[What to do]
Please return every line of the records below that contains the word "clear".

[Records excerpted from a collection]
========

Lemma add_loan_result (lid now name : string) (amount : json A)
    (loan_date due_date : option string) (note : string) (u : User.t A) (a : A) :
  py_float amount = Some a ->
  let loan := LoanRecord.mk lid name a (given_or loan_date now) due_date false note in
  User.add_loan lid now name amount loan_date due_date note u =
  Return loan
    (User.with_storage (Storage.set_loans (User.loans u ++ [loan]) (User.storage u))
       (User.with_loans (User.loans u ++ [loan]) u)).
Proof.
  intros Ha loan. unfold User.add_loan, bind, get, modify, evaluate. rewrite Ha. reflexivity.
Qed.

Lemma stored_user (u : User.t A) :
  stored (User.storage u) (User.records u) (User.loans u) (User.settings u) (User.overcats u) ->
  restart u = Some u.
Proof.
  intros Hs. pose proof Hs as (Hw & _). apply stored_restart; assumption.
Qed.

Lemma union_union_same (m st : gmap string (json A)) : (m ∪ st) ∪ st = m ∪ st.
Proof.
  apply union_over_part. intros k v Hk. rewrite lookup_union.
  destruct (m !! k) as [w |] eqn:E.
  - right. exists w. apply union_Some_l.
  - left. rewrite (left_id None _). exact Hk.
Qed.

========

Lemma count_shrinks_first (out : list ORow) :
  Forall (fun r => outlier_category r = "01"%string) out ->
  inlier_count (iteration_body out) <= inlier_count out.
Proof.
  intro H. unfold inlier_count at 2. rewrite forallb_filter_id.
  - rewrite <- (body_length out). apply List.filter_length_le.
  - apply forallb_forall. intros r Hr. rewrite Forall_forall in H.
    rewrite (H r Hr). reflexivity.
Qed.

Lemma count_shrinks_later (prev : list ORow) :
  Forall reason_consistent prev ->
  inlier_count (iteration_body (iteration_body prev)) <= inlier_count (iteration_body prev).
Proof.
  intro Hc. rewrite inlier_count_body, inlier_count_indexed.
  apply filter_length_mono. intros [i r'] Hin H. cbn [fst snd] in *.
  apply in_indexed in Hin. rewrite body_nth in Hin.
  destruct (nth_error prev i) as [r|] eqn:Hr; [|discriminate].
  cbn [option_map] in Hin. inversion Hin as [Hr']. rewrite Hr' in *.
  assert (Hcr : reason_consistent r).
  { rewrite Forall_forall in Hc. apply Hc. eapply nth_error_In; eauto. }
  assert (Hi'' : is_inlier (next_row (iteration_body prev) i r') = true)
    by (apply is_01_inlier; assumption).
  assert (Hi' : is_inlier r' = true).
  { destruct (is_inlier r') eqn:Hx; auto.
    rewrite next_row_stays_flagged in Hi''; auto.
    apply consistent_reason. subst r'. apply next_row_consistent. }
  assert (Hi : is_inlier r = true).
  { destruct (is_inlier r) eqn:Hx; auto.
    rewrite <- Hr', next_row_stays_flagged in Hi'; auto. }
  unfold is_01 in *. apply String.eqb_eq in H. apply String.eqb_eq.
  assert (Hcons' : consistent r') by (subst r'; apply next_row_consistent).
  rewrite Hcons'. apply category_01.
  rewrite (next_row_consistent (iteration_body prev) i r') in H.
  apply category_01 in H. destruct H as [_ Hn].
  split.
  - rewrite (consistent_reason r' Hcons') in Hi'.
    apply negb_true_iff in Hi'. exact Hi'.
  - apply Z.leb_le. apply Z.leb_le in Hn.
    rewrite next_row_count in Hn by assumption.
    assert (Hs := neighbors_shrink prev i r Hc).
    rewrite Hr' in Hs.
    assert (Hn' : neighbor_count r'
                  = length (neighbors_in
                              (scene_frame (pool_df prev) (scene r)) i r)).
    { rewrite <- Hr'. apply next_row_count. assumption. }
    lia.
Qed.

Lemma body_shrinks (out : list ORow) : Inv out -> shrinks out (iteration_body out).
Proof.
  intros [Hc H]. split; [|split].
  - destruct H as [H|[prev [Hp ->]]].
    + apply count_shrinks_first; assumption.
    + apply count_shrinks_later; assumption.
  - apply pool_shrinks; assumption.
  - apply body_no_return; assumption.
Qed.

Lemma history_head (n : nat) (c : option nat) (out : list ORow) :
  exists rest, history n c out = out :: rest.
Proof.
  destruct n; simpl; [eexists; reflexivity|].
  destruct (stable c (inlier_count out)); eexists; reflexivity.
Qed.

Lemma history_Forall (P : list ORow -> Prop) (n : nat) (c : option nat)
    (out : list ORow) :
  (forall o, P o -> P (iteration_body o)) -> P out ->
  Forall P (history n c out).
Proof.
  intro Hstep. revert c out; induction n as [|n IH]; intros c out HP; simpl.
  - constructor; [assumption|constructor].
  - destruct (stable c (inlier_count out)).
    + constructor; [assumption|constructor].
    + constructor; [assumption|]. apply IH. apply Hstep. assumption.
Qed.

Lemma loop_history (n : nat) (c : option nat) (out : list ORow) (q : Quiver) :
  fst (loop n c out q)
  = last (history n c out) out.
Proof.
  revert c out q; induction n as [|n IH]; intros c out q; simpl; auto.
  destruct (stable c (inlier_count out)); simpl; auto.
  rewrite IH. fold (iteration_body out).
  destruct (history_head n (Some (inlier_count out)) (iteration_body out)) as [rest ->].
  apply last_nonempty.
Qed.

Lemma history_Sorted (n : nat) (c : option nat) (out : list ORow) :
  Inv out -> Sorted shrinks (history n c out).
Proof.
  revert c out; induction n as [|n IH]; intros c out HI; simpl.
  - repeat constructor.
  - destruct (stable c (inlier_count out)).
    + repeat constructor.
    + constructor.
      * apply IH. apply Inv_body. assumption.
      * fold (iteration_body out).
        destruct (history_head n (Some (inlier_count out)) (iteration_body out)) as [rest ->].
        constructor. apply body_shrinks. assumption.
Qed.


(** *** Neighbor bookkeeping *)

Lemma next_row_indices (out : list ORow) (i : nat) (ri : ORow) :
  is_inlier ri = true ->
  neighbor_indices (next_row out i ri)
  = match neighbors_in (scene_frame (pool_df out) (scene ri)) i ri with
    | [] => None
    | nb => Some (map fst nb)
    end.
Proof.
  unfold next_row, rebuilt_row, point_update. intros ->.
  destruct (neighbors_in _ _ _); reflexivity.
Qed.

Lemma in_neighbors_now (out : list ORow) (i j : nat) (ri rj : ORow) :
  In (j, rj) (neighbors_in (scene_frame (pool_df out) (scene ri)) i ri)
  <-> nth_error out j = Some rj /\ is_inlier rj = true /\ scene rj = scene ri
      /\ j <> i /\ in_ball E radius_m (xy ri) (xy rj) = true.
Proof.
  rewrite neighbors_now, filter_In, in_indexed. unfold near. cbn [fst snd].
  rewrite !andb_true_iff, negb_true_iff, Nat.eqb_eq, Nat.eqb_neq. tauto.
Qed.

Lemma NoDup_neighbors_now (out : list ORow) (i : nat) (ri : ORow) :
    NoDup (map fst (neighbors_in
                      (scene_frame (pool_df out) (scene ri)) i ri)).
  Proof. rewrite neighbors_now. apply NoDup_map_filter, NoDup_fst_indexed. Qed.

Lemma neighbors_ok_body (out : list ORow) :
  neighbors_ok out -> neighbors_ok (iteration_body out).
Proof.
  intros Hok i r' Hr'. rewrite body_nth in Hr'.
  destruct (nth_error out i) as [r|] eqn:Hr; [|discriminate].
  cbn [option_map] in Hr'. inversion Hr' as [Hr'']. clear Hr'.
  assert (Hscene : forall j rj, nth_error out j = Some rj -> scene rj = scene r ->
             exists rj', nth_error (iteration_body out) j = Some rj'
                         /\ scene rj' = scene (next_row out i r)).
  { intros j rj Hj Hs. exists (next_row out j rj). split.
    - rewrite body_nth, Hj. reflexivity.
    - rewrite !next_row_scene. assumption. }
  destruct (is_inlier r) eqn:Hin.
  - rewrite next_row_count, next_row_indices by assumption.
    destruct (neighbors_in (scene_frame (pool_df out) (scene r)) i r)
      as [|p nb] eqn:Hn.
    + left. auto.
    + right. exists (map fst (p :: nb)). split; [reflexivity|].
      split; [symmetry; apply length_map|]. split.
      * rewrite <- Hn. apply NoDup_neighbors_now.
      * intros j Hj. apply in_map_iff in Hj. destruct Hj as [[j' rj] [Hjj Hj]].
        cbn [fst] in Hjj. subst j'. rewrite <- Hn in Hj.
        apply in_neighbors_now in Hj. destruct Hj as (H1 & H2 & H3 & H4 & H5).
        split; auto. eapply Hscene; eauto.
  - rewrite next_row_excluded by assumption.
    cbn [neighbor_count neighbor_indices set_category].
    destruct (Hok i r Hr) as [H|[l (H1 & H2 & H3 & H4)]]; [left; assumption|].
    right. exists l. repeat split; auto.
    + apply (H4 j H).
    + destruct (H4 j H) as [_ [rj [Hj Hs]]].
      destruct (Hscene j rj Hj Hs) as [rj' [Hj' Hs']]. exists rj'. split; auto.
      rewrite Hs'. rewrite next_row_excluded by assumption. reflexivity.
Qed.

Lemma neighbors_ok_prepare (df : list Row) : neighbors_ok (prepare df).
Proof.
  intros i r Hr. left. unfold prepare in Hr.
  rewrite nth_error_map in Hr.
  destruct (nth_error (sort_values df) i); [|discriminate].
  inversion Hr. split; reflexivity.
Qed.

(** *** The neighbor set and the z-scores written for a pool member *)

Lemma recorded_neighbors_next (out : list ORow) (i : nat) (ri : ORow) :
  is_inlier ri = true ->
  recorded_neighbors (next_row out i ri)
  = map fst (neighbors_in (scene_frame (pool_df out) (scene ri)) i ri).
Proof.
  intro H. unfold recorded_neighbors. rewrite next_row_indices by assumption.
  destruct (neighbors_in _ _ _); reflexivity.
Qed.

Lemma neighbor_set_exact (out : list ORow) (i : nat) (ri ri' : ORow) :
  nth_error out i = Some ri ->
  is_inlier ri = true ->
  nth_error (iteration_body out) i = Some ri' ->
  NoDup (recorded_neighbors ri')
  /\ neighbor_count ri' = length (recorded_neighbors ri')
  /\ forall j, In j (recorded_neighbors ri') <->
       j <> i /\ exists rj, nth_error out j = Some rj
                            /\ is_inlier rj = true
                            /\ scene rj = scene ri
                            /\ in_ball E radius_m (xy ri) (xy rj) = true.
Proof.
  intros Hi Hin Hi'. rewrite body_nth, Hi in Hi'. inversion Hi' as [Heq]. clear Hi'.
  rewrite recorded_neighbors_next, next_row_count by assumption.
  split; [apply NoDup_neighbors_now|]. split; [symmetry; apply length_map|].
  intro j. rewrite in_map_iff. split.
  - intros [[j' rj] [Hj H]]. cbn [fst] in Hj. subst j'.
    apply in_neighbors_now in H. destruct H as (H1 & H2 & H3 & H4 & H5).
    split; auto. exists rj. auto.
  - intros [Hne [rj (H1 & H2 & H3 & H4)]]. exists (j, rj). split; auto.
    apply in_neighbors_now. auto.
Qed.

========

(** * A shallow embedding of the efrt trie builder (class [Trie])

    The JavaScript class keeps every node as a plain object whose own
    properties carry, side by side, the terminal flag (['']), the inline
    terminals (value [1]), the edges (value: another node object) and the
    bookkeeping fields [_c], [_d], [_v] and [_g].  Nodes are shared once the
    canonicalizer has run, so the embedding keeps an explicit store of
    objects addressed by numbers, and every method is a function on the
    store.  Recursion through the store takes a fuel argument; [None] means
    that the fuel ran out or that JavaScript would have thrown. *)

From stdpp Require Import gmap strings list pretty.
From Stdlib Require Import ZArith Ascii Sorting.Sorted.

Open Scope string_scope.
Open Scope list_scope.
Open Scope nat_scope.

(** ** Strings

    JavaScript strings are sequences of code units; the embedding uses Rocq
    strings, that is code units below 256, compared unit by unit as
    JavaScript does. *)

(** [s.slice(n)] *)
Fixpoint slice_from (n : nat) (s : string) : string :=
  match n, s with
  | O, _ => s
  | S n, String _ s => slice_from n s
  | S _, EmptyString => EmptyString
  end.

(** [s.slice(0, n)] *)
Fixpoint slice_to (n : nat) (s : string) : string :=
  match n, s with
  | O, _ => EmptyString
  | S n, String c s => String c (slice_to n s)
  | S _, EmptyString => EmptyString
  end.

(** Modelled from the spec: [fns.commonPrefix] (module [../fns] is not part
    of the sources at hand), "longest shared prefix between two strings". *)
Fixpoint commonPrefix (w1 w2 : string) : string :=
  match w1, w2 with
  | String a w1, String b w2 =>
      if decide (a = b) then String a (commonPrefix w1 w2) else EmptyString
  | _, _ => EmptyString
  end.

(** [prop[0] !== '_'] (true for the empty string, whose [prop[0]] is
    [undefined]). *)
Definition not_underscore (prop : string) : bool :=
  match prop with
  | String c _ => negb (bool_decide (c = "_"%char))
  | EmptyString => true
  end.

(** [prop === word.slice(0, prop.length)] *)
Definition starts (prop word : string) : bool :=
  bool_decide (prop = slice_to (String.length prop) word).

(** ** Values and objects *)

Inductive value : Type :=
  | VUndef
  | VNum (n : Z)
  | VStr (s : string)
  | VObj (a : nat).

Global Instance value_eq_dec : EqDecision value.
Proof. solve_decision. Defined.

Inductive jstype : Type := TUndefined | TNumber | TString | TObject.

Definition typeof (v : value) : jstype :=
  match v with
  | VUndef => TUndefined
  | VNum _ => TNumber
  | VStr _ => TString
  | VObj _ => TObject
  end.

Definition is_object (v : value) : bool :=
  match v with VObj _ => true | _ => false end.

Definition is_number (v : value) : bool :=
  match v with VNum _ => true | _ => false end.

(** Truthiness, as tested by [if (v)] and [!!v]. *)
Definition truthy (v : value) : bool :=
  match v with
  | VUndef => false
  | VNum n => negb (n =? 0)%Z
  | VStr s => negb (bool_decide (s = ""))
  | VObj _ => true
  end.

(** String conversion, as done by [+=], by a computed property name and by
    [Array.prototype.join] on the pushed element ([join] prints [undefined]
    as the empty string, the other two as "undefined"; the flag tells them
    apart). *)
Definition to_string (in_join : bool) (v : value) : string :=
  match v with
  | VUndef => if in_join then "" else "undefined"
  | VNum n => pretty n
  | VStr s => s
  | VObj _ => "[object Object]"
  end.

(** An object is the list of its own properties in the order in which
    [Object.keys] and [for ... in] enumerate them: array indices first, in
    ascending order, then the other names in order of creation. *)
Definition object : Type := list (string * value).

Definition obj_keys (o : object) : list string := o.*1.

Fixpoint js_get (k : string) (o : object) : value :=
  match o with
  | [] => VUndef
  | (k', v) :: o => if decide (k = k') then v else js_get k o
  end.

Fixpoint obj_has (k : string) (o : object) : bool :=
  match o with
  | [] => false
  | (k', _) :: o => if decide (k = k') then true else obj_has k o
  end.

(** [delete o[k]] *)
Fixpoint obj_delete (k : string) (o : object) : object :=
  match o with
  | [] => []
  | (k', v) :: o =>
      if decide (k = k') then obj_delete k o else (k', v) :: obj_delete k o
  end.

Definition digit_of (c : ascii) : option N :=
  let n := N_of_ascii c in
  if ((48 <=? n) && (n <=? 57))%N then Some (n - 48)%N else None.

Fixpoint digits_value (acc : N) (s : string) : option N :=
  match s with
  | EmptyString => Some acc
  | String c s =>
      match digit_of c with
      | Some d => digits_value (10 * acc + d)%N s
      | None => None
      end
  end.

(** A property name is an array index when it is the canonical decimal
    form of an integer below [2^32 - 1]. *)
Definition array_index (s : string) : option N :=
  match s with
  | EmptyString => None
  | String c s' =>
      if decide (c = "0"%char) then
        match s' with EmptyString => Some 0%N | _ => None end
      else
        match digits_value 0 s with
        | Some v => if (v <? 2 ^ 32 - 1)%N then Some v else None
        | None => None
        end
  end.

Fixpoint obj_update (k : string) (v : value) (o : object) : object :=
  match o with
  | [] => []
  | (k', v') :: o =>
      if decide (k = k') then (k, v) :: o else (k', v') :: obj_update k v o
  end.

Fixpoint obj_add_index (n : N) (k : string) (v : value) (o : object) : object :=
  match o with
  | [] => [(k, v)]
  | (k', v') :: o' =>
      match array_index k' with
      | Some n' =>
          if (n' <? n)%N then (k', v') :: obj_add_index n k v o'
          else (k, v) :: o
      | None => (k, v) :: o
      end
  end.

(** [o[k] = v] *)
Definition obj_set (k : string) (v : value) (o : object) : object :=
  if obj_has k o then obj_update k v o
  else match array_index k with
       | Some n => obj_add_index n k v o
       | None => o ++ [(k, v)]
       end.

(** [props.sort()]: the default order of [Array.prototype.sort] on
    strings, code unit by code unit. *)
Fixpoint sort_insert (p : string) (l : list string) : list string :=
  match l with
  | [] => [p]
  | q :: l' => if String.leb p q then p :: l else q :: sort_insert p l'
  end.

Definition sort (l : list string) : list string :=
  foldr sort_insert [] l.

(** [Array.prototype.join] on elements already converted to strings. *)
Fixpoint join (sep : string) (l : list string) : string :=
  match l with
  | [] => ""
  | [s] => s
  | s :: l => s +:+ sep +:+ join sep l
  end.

========

[Task response]
  cbn [option_map] in Hr'. inversion Hr' as [Hr'']. clear Hr'.
  intros Hi Hin Hi'. rewrite body_nth, Hi in Hi'. inversion Hi' as [Heq]. clear Hi'.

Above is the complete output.